§ EXERCISE GOAL: In the records below, find the line that contains "rewrite (bsize_succ (leaf_size" and the line that contains "for them; so". Set down exactly those lines and every line between them, and nothing more.

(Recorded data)

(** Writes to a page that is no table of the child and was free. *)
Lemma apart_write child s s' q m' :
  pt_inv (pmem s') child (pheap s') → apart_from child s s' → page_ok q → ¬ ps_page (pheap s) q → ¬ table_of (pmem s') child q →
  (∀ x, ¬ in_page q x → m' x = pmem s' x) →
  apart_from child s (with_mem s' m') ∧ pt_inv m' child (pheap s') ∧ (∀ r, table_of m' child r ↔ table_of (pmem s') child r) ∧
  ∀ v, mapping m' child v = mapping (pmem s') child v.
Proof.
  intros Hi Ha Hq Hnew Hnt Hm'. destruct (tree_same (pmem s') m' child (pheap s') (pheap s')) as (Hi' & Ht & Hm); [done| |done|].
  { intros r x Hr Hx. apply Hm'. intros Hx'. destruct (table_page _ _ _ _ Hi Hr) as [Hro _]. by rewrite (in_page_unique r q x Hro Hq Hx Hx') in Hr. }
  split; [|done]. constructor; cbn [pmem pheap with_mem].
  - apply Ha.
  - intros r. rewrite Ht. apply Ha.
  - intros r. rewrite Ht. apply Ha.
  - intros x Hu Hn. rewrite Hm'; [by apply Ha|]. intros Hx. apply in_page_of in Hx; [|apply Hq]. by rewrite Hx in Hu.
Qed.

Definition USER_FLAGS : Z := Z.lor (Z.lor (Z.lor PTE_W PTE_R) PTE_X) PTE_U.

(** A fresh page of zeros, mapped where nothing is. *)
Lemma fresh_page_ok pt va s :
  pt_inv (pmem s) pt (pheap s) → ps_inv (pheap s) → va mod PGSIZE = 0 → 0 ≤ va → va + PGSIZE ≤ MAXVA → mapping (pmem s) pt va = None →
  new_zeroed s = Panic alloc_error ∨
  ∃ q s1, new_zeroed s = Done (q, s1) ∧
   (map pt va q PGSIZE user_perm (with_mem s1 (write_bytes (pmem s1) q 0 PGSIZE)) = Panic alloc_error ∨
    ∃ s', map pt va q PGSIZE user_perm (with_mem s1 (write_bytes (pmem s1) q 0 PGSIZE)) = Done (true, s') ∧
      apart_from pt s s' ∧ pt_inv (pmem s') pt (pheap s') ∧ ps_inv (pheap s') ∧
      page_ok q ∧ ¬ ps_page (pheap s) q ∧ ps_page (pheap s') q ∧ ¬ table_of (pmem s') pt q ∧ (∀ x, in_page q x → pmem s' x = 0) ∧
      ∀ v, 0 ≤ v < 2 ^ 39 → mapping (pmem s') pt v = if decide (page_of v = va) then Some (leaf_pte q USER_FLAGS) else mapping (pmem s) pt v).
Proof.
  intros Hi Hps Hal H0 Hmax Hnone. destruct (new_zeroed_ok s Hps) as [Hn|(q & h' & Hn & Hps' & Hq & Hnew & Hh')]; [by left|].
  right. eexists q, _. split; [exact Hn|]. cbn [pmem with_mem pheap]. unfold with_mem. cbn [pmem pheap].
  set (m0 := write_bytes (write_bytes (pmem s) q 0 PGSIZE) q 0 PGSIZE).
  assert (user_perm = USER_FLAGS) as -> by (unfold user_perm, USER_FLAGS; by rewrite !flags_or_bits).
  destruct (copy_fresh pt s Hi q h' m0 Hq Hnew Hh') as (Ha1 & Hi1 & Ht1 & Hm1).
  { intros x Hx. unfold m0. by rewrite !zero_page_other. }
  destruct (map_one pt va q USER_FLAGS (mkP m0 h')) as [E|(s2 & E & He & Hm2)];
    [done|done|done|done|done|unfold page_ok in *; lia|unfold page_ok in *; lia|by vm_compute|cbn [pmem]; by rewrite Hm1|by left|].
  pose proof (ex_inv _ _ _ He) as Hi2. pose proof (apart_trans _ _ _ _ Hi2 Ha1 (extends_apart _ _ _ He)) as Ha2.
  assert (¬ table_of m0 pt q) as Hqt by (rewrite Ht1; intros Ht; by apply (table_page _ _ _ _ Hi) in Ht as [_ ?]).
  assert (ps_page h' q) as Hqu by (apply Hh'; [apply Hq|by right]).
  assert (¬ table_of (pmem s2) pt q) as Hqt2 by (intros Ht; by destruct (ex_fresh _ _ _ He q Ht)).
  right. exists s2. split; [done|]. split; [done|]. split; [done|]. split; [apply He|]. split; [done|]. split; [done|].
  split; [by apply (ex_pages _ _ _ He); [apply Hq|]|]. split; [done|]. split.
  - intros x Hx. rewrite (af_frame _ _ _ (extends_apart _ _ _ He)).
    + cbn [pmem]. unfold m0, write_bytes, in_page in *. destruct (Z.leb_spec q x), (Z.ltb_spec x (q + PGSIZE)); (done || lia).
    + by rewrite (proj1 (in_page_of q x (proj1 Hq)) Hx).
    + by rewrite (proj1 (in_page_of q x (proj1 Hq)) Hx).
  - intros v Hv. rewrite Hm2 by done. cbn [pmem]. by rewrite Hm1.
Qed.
==
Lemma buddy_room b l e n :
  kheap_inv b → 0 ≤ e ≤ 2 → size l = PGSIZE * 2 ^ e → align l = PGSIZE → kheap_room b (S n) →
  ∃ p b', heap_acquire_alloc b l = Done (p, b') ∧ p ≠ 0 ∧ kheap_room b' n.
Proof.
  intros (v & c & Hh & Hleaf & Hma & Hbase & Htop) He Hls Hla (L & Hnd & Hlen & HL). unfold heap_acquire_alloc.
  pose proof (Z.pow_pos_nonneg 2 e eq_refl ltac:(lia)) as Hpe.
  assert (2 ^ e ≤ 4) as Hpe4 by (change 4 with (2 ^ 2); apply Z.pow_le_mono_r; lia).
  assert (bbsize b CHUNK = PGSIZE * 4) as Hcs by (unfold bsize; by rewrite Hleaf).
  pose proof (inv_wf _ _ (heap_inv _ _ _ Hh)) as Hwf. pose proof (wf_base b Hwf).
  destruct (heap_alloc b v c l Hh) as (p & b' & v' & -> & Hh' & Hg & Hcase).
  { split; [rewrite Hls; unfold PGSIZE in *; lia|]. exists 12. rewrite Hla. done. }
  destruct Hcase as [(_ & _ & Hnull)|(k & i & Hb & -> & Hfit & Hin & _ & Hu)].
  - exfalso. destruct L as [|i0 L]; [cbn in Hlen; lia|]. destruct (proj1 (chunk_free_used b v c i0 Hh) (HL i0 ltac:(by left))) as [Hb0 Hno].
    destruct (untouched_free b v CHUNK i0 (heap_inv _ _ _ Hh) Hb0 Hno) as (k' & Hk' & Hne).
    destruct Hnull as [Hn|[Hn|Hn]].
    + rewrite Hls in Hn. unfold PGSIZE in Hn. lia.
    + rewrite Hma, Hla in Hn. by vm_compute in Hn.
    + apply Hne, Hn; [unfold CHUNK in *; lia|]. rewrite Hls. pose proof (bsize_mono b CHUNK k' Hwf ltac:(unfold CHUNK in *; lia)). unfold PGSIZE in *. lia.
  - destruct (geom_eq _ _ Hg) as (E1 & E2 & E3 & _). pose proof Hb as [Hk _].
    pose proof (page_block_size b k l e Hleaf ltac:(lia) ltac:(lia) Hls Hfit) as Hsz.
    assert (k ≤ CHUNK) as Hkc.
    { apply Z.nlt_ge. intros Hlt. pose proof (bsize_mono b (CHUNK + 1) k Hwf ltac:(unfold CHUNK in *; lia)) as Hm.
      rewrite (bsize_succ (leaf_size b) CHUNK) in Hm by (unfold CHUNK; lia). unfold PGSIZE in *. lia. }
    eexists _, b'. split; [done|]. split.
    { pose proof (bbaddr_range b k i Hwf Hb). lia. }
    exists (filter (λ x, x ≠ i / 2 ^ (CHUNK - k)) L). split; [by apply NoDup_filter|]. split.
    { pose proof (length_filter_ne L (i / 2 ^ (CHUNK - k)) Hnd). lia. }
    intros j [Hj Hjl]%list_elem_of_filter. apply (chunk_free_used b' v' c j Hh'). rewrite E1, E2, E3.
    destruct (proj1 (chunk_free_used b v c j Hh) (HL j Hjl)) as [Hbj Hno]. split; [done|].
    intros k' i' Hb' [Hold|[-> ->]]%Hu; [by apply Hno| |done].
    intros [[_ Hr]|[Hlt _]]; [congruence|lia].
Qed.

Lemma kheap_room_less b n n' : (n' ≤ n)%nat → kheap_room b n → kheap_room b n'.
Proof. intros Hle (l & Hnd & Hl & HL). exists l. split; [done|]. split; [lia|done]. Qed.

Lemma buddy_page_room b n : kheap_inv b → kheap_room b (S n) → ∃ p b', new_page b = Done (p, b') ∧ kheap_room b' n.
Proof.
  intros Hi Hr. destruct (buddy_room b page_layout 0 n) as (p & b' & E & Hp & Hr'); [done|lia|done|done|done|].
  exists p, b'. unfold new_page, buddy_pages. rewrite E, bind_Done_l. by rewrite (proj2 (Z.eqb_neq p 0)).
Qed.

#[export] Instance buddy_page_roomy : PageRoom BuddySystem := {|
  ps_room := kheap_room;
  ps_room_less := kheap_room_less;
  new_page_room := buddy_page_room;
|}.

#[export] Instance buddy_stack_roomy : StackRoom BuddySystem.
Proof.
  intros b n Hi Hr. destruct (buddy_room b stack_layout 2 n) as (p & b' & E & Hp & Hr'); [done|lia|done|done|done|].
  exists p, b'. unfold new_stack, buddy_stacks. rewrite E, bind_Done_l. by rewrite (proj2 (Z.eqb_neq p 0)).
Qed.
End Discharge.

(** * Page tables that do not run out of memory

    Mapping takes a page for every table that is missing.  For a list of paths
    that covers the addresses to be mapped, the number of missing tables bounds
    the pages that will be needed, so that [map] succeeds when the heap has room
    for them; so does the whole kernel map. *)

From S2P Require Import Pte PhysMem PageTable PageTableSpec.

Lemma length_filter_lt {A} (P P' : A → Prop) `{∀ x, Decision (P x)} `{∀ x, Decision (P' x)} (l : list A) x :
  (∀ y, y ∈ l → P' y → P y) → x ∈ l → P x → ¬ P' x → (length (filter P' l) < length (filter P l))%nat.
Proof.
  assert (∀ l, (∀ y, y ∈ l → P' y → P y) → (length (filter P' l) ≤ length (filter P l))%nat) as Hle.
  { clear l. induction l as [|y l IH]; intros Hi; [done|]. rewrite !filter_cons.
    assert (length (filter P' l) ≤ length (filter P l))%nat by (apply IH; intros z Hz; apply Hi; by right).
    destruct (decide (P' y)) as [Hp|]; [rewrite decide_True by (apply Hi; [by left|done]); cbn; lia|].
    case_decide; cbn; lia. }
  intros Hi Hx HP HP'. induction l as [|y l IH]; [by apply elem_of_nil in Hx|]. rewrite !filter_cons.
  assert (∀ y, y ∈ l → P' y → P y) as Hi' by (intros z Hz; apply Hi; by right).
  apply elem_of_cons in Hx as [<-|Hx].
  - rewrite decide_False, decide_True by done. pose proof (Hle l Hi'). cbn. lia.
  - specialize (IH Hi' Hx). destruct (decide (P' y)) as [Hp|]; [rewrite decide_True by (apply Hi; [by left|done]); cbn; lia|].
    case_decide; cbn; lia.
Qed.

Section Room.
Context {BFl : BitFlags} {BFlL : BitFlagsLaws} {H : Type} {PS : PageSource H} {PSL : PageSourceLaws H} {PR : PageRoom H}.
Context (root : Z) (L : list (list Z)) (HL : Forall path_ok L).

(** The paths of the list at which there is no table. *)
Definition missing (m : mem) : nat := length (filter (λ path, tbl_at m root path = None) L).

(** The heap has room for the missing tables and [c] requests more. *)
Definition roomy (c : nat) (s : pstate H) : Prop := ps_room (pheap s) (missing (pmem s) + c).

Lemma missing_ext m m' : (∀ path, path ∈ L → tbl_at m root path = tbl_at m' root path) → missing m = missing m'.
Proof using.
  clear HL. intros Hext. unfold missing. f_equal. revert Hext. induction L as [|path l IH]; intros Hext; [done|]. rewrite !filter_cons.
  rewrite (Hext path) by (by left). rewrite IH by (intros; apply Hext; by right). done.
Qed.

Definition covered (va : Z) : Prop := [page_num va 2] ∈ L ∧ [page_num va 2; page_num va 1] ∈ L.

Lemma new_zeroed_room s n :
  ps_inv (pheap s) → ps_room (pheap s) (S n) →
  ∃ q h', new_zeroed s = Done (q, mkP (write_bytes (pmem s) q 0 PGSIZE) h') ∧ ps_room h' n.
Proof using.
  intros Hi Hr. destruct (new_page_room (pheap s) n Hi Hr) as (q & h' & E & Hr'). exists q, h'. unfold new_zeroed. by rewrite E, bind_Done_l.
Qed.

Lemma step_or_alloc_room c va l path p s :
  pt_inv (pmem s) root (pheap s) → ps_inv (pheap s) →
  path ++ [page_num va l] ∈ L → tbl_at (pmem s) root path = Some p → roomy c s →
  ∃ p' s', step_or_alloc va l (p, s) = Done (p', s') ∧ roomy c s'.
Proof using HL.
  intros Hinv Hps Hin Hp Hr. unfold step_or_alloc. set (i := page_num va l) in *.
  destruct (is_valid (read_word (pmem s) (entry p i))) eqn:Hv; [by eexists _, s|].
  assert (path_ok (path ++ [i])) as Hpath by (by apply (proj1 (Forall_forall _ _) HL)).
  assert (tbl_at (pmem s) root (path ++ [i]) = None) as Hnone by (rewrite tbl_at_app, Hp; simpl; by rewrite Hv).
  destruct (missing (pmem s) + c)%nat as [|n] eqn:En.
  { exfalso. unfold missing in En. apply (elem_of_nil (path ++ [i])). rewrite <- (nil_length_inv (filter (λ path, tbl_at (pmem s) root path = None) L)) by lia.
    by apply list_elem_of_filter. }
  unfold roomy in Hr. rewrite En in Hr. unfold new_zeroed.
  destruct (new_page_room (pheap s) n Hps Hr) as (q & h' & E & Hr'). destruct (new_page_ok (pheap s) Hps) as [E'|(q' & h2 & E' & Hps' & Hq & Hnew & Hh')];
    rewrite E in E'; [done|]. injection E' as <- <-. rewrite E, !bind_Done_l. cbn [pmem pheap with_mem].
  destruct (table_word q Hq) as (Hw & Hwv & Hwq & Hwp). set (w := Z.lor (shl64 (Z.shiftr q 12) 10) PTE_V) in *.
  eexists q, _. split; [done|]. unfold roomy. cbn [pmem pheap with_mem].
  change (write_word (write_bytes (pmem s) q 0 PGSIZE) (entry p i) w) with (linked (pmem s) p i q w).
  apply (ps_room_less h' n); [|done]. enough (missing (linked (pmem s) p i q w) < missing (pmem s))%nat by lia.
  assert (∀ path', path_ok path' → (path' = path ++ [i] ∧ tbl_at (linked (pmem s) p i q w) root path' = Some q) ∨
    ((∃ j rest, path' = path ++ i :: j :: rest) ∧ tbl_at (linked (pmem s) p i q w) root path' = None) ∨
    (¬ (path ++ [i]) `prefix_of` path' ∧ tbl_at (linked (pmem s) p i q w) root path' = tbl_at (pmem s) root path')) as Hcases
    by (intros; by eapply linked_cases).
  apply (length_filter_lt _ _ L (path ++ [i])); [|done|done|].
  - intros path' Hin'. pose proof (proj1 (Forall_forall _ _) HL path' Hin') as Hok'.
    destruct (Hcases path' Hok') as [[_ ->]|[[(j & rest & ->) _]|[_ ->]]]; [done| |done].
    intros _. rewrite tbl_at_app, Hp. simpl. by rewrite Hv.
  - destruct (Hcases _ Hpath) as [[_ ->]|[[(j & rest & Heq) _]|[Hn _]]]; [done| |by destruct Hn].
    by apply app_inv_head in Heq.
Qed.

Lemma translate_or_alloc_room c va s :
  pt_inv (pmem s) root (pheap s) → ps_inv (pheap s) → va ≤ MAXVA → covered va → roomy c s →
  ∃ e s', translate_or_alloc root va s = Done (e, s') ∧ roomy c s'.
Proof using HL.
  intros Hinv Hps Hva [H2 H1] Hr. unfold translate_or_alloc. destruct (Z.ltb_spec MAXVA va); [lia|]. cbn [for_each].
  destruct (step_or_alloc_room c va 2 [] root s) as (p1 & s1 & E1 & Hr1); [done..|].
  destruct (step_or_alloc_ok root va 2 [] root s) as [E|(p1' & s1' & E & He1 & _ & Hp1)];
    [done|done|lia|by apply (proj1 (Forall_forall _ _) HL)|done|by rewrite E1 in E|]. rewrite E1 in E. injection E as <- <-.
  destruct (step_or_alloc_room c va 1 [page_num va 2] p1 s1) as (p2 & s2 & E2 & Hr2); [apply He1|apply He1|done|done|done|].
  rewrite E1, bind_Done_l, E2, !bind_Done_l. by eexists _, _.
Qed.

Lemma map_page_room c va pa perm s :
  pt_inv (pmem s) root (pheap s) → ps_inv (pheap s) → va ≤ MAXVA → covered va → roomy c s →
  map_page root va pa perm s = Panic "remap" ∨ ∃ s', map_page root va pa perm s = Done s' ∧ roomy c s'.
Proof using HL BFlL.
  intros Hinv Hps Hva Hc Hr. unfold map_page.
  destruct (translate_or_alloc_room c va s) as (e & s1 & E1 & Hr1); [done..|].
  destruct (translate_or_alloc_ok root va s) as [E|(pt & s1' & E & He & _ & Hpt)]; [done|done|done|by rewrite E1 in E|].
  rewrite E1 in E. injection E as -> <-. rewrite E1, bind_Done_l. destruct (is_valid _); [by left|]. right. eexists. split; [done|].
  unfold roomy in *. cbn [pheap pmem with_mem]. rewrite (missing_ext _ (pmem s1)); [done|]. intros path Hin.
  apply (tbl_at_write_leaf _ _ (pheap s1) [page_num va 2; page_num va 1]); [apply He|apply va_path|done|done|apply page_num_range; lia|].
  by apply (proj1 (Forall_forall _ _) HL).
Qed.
---
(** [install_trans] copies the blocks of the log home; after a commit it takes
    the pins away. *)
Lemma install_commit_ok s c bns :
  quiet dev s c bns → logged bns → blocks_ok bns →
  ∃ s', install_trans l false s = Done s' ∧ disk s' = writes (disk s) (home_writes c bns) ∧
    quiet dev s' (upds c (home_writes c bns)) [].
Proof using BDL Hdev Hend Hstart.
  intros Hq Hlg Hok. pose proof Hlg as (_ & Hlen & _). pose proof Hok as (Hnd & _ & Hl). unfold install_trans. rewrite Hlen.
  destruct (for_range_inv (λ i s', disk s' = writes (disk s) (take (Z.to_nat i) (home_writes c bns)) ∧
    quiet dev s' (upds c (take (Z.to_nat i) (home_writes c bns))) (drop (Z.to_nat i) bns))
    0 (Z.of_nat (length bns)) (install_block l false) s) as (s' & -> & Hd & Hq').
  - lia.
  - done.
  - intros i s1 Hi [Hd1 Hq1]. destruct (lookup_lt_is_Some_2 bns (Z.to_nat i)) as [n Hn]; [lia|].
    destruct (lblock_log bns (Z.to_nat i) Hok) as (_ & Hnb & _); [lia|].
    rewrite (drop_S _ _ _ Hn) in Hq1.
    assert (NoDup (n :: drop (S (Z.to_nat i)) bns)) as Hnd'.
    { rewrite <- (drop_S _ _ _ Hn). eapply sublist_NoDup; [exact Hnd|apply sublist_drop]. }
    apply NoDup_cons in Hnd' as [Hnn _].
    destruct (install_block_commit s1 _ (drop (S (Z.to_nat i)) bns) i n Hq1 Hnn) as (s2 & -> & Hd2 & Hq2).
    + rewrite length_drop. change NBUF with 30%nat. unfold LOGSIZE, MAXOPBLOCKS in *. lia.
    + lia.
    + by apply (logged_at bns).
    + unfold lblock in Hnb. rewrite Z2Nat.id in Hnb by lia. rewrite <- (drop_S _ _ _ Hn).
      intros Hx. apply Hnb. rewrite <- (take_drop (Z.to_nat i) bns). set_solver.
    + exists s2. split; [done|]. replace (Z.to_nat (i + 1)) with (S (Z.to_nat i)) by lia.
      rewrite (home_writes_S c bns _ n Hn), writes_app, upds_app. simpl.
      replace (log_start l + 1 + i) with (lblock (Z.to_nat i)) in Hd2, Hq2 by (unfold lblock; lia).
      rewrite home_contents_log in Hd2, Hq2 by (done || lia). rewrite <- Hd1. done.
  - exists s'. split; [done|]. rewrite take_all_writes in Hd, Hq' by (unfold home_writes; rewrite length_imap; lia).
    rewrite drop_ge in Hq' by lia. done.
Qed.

§ RESULT BELOW:
      rewrite (bsize_succ (leaf_size b) CHUNK) in Hm by (unfold CHUNK; lia). unfold PGSIZE in *. lia. }
    eexists _, b'. split; [done|]. split.
    { pose proof (bbaddr_range b k i Hwf Hb). lia. }
    exists (filter (λ x, x ≠ i / 2 ^ (CHUNK - k)) L). split; [by apply NoDup_filter|]. split.
    { pose proof (length_filter_ne L (i / 2 ^ (CHUNK - k)) Hnd). lia. }
    intros j [Hj Hjl]%list_elem_of_filter. apply (chunk_free_used b' v' c j Hh'). rewrite E1, E2, E3.
    destruct (proj1 (chunk_free_used b v c j Hh) (HL j Hjl)) as [Hbj Hno]. split; [done|].
    intros k' i' Hb' [Hold|[-> ->]]%Hu; [by apply Hno| |done].
    intros [[_ Hr]|[Hlt _]]; [congruence|lia].
Qed.

Lemma kheap_room_less b n n' : (n' ≤ n)%nat → kheap_room b n → kheap_room b n'.
Proof. intros Hle (l & Hnd & Hl & HL). exists l. split; [done|]. split; [lia|done]. Qed.

Lemma buddy_page_room b n : kheap_inv b → kheap_room b (S n) → ∃ p b', new_page b = Done (p, b') ∧ kheap_room b' n.
Proof.
  intros Hi Hr. destruct (buddy_room b page_layout 0 n) as (p & b' & E & Hp & Hr'); [done|lia|done|done|done|].
  exists p, b'. unfold new_page, buddy_pages. rewrite E, bind_Done_l. by rewrite (proj2 (Z.eqb_neq p 0)).
Qed.

#[export] Instance buddy_page_roomy : PageRoom BuddySystem := {|
  ps_room := kheap_room;
  ps_room_less := kheap_room_less;
  new_page_room := buddy_page_room;
|}.

#[export] Instance buddy_stack_roomy : StackRoom BuddySystem.
Proof.
  intros b n Hi Hr. destruct (buddy_room b stack_layout 2 n) as (p & b' & E & Hp & Hr'); [done|lia|done|done|done|].
  exists p, b'. unfold new_stack, buddy_stacks. rewrite E, bind_Done_l. by rewrite (proj2 (Z.eqb_neq p 0)).
Qed.
End Discharge.

(** * Page tables that do not run out of memory

    Mapping takes a page for every table that is missing.  For a list of paths
    that covers the addresses to be mapped, the number of missing tables bounds
    the pages that will be needed, so that [map] succeeds when the heap has room
    for them; so does the whole kernel map. *)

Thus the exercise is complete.